What to do - Go through the data and copy each line where the string "reads" appears.

Saved entries
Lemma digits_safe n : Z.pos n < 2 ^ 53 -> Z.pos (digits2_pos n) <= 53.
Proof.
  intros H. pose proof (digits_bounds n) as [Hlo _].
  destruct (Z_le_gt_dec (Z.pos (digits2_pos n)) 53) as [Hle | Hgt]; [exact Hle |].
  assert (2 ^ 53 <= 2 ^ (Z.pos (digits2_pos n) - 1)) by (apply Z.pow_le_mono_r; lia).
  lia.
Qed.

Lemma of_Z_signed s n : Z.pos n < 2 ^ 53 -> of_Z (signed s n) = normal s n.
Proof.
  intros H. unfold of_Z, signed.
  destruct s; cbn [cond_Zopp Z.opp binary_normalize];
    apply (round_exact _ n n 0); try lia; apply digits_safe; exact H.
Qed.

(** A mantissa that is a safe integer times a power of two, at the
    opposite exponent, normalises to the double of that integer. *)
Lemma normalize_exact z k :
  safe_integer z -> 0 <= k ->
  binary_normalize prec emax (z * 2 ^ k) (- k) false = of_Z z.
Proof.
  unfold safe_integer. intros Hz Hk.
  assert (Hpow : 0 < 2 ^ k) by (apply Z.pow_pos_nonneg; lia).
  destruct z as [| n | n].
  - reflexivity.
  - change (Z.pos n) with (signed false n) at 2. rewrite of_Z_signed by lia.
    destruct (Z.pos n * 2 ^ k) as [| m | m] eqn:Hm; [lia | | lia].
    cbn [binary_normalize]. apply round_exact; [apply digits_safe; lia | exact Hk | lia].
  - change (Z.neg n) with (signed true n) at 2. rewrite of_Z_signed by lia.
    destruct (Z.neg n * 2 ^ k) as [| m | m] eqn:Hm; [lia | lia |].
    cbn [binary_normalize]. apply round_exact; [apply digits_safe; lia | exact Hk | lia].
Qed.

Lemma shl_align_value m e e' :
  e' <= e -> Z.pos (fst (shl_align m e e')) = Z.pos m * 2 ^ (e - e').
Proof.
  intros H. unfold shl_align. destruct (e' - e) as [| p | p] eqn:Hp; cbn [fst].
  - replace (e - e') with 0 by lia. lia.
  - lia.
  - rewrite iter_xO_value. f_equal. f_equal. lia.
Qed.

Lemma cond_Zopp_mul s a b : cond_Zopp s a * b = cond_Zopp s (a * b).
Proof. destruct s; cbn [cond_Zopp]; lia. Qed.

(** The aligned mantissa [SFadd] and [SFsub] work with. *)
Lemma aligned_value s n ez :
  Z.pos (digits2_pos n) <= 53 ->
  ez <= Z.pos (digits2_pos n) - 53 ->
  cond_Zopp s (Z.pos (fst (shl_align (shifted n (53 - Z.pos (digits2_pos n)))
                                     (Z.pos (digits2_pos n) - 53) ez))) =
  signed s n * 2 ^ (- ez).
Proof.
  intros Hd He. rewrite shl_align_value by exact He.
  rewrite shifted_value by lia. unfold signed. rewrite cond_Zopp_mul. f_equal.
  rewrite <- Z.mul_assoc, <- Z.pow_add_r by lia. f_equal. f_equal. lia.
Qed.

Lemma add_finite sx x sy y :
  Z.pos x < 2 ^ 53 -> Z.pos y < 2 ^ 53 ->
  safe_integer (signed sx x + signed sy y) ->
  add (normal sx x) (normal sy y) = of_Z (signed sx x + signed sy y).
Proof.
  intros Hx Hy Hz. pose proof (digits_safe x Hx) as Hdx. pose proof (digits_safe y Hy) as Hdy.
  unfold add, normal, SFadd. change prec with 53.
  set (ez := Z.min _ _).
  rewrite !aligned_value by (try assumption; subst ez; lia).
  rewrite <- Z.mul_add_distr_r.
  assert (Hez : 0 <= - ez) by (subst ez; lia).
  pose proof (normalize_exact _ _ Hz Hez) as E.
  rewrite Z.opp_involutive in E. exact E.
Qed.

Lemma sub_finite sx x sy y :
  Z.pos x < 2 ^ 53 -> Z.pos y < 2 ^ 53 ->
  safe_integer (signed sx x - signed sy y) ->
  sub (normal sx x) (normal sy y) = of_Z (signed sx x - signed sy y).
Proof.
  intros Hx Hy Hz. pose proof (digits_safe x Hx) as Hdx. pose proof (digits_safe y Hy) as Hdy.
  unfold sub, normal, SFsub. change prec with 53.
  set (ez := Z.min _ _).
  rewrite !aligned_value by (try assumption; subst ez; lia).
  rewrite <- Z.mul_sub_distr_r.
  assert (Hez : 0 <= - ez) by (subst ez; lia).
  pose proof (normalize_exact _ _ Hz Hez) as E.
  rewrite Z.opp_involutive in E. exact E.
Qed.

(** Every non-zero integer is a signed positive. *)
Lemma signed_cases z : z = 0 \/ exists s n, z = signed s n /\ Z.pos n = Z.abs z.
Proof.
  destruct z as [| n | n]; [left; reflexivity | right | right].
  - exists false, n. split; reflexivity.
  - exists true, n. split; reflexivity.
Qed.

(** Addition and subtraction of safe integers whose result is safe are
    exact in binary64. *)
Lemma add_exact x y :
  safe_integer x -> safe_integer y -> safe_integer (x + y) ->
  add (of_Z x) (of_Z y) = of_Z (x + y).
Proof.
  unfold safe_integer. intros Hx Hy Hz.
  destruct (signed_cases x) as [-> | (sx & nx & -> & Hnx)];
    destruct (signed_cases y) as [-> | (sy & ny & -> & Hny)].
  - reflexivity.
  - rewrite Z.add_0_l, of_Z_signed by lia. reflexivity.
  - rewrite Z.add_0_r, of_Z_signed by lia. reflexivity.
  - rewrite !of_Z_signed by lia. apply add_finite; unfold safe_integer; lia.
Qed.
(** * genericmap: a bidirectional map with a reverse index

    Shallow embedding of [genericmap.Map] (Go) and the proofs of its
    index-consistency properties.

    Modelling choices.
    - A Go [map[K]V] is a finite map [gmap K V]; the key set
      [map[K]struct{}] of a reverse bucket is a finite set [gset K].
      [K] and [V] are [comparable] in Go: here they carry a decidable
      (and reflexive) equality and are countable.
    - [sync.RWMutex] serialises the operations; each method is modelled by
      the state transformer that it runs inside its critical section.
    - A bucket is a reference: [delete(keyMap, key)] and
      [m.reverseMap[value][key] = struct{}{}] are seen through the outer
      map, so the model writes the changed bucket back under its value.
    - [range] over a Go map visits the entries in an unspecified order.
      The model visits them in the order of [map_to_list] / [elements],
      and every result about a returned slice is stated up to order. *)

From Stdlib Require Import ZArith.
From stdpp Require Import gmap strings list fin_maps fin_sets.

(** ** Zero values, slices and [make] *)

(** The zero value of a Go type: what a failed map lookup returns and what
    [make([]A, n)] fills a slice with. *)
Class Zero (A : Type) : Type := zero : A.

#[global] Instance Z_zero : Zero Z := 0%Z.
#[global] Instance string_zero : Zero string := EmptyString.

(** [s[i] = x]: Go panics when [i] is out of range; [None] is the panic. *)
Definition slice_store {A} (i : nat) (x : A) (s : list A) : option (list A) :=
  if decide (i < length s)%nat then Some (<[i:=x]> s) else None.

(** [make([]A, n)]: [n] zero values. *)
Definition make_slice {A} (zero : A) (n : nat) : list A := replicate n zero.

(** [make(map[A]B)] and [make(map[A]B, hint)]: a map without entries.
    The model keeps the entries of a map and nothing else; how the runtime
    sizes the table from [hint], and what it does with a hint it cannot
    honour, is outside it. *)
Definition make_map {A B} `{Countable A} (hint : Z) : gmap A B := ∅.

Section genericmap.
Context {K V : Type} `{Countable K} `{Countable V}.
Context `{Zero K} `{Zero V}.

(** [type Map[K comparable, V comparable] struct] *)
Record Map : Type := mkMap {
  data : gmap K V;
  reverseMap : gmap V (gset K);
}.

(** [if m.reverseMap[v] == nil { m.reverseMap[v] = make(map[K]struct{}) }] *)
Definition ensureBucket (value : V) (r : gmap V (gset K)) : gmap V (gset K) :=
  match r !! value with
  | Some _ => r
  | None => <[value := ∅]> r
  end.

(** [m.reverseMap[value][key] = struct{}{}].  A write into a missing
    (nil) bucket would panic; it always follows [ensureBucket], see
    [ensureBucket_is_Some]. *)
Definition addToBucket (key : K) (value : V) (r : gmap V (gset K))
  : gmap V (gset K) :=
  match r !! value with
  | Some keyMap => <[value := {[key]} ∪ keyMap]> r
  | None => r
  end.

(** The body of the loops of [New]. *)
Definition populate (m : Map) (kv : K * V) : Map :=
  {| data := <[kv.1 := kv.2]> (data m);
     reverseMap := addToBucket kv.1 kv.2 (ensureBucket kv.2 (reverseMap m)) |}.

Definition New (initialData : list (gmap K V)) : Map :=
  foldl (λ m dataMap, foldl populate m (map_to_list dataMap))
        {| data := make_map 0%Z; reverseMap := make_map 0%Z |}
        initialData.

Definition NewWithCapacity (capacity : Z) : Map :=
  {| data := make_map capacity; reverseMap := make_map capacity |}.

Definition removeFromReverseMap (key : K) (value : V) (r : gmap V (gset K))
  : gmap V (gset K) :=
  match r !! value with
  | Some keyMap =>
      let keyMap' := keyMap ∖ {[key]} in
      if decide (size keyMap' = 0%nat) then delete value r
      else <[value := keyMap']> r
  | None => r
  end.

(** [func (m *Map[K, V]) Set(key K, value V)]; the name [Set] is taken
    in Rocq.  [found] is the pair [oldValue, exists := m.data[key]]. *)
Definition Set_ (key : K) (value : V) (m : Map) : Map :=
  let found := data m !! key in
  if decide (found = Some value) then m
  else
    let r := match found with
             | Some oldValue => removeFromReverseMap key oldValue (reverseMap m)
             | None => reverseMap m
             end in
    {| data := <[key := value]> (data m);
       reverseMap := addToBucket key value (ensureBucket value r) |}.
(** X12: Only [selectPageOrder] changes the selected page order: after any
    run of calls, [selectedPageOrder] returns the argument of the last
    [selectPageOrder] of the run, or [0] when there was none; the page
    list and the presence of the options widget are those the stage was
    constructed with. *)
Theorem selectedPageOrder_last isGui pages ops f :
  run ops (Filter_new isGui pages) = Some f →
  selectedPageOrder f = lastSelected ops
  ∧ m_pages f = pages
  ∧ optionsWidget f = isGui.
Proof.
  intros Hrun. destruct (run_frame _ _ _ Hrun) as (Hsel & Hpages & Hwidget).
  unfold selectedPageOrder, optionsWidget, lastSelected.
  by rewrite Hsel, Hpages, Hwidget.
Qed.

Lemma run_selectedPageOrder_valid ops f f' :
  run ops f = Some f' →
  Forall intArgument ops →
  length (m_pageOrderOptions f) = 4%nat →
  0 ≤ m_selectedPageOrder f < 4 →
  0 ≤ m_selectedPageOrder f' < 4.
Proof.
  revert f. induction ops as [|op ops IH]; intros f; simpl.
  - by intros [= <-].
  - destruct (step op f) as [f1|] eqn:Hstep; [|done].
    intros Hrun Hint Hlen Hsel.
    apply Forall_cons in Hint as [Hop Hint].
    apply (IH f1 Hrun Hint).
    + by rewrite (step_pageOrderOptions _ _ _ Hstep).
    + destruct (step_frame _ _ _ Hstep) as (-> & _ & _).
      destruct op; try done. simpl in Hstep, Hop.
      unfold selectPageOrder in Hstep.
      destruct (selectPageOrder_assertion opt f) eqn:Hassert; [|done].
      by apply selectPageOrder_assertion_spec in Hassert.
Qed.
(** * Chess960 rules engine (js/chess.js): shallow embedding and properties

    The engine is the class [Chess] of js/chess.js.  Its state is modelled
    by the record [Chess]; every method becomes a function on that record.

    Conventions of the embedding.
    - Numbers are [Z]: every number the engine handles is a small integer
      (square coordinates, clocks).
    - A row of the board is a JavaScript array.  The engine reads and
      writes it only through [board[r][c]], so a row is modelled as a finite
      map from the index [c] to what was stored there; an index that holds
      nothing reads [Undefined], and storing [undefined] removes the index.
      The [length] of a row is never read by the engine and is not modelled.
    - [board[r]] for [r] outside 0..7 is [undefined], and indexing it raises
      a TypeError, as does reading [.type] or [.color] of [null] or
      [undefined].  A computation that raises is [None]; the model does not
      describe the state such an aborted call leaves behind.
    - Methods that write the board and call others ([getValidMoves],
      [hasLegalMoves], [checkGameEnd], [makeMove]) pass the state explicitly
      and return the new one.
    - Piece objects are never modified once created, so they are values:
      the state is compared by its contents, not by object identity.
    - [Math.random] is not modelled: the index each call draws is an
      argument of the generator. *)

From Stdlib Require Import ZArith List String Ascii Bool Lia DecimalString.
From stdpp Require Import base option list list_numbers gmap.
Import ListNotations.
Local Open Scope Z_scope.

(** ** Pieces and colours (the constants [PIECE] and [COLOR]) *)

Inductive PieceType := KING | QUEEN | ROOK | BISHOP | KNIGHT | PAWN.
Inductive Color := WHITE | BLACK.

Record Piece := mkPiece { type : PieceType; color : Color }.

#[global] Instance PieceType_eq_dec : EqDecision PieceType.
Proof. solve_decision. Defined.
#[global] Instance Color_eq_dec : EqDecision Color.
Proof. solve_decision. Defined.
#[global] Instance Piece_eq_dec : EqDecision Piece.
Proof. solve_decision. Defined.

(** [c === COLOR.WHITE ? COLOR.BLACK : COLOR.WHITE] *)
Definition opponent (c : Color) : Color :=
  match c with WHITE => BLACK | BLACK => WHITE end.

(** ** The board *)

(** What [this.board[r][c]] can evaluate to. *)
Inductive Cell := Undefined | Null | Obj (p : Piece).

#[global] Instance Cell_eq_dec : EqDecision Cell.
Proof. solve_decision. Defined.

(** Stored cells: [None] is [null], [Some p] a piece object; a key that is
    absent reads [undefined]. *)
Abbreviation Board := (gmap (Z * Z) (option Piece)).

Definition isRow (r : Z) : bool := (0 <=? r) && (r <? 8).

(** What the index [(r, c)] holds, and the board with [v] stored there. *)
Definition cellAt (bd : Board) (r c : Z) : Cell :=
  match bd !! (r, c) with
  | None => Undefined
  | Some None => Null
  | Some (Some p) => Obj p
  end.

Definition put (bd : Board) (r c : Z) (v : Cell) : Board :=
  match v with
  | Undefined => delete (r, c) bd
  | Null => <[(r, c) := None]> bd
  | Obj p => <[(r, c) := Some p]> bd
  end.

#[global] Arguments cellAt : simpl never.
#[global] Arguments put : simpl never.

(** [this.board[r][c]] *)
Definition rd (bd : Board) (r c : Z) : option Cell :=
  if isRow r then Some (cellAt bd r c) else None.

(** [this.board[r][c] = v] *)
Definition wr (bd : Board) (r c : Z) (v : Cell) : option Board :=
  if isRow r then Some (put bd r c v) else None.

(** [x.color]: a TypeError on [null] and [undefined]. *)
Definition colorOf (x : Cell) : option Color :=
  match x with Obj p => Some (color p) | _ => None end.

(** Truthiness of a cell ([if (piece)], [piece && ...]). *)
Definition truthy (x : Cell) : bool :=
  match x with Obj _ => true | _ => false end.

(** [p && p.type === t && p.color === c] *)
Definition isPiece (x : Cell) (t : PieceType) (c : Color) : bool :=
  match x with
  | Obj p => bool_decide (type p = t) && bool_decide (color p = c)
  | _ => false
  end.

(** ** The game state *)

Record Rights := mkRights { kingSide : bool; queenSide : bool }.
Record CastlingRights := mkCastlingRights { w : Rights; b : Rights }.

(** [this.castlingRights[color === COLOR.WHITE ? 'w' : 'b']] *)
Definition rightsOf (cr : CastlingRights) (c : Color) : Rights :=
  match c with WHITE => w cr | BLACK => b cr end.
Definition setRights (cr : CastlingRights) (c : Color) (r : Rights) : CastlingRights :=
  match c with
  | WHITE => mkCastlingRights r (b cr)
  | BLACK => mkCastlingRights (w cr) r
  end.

Result of this exercise -
    - A row of the board is a JavaScript array.  The engine reads and
      nothing reads [Undefined], and storing [undefined] removes the index.
    absent reads [undefined]. *)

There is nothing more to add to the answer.